Take the entries below and print only the lines from the one with "by white space. *)" through the one with "spin_final ← field 0%nat ≫= Py.int;", exactly as they stand, both ends included.

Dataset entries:
--

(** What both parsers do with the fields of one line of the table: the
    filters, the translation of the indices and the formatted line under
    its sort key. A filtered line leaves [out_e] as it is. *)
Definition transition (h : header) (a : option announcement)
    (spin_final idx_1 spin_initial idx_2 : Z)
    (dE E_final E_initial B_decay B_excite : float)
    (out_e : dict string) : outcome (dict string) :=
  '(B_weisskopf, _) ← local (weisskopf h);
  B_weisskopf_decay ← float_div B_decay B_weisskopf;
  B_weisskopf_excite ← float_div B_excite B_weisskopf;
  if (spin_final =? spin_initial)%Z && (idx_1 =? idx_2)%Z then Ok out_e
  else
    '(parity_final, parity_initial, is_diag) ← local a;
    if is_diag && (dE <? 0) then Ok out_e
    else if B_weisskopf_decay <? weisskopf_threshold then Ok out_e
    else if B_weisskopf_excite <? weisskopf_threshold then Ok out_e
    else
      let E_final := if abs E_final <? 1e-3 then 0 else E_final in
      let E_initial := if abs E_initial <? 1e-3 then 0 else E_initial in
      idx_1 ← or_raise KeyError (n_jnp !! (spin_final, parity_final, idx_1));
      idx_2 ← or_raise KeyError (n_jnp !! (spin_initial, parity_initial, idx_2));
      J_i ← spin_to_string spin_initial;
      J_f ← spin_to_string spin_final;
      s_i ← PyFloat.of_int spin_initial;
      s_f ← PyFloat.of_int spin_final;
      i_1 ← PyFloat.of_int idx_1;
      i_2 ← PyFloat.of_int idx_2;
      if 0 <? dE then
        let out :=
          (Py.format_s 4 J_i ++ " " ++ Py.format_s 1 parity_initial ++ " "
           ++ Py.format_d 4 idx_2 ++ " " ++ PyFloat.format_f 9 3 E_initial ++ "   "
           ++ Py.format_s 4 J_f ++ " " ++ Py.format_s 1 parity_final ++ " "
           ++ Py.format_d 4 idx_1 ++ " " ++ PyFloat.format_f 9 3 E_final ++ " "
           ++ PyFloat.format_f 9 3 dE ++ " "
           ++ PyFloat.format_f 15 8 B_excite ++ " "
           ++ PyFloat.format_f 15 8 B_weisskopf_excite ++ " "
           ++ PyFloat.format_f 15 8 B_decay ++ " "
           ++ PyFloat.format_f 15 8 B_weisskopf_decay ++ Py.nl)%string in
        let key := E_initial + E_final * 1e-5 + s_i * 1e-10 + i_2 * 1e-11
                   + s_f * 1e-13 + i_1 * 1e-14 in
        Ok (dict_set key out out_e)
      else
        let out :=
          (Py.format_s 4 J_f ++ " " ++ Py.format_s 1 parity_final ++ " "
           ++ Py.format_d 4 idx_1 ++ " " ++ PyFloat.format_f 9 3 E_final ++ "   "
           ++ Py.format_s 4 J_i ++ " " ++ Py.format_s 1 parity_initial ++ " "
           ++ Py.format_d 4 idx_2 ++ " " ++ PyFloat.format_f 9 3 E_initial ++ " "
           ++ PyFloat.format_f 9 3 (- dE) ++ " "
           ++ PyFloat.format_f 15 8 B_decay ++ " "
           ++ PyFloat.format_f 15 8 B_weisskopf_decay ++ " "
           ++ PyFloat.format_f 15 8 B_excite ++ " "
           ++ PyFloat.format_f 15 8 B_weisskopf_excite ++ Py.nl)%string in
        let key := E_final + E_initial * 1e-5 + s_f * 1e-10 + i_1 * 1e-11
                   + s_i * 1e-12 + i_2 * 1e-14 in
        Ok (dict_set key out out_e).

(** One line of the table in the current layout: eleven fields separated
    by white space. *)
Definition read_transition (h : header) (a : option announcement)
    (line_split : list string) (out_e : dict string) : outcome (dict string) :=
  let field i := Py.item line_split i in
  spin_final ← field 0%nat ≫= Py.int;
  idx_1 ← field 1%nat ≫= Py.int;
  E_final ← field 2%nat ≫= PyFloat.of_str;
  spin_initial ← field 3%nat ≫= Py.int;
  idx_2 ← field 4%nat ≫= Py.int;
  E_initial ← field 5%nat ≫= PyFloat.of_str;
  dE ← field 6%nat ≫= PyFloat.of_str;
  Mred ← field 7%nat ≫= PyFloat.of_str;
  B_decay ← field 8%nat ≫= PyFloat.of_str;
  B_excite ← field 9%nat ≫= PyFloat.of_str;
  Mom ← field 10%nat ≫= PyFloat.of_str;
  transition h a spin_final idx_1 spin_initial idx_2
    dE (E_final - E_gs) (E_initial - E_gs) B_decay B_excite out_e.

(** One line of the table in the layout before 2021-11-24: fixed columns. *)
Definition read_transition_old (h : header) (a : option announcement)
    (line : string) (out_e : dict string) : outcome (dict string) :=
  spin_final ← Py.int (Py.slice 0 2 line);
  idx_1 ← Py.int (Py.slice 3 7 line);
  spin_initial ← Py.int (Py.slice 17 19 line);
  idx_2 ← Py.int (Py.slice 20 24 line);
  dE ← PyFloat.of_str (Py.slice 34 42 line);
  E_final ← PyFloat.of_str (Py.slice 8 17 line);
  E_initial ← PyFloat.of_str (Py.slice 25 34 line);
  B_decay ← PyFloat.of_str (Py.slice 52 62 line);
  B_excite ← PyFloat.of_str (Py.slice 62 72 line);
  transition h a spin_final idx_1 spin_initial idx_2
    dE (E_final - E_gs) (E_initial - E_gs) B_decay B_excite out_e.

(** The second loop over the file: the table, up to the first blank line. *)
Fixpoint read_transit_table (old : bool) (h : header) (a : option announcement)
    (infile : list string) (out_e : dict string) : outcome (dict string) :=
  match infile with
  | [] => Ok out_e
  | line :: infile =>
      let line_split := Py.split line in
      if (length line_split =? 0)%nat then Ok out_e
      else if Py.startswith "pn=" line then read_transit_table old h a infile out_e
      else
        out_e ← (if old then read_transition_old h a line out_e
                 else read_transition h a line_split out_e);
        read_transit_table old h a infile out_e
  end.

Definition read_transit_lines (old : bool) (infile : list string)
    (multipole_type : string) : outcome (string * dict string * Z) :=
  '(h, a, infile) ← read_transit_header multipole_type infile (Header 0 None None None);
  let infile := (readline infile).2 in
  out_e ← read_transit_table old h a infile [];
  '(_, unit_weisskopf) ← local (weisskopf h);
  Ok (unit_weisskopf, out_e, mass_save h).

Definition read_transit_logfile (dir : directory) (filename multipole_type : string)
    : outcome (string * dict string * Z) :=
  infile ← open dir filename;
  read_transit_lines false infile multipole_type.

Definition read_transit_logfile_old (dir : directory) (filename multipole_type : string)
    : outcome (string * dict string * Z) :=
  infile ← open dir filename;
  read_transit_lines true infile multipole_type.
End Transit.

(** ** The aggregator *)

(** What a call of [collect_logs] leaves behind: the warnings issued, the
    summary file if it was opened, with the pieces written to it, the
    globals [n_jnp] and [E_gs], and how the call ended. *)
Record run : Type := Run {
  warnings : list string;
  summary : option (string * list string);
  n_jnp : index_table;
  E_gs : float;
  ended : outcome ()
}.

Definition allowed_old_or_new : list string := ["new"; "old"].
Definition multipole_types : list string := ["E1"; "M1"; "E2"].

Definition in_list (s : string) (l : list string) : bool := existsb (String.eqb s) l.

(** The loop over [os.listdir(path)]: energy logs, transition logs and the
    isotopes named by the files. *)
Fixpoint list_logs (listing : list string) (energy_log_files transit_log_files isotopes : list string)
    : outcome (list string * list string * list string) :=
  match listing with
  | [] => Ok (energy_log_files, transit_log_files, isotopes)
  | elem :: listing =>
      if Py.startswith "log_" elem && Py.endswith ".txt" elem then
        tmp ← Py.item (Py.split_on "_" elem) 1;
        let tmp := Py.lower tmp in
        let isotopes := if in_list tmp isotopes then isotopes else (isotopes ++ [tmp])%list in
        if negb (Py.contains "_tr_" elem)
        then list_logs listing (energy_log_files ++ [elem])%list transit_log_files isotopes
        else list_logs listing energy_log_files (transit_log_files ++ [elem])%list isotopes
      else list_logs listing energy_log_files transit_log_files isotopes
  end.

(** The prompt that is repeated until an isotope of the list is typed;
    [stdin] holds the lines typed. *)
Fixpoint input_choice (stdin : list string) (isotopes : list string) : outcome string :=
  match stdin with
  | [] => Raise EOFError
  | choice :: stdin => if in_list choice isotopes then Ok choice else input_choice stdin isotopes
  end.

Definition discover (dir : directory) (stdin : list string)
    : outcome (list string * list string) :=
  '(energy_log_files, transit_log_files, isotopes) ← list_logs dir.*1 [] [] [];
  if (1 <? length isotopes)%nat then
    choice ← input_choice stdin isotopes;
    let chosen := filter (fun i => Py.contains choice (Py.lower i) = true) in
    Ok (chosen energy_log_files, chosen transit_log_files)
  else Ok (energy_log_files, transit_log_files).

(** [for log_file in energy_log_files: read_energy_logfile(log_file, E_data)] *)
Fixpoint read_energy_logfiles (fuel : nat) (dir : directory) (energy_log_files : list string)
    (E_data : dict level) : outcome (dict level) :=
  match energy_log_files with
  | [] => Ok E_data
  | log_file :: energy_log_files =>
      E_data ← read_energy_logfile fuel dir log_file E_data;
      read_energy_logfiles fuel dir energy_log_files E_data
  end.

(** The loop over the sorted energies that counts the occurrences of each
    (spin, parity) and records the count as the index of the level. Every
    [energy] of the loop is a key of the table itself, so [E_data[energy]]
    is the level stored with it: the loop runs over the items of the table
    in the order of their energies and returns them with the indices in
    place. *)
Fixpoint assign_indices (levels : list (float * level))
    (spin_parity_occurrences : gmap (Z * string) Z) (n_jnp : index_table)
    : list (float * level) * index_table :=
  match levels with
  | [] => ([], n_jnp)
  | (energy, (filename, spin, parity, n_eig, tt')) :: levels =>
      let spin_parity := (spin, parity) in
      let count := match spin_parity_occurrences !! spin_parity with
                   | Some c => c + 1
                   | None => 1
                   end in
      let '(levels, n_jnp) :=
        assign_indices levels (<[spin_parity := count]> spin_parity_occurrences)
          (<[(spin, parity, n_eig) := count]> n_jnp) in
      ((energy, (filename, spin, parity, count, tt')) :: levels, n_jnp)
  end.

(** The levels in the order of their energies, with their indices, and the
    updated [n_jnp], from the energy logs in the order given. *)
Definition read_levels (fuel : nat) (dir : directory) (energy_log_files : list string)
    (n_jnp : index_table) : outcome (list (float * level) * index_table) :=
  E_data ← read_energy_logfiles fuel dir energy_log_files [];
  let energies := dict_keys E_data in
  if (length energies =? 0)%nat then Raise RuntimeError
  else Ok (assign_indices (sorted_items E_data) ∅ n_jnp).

--

_YOUR RESPONSE_
    by white space. *)
Definition read_transition (h : header) (a : option announcement)
    (line_split : list string) (out_e : dict string) : outcome (dict string) :=
  let field i := Py.item line_split i in
  spin_final ← field 0%nat ≫= Py.int;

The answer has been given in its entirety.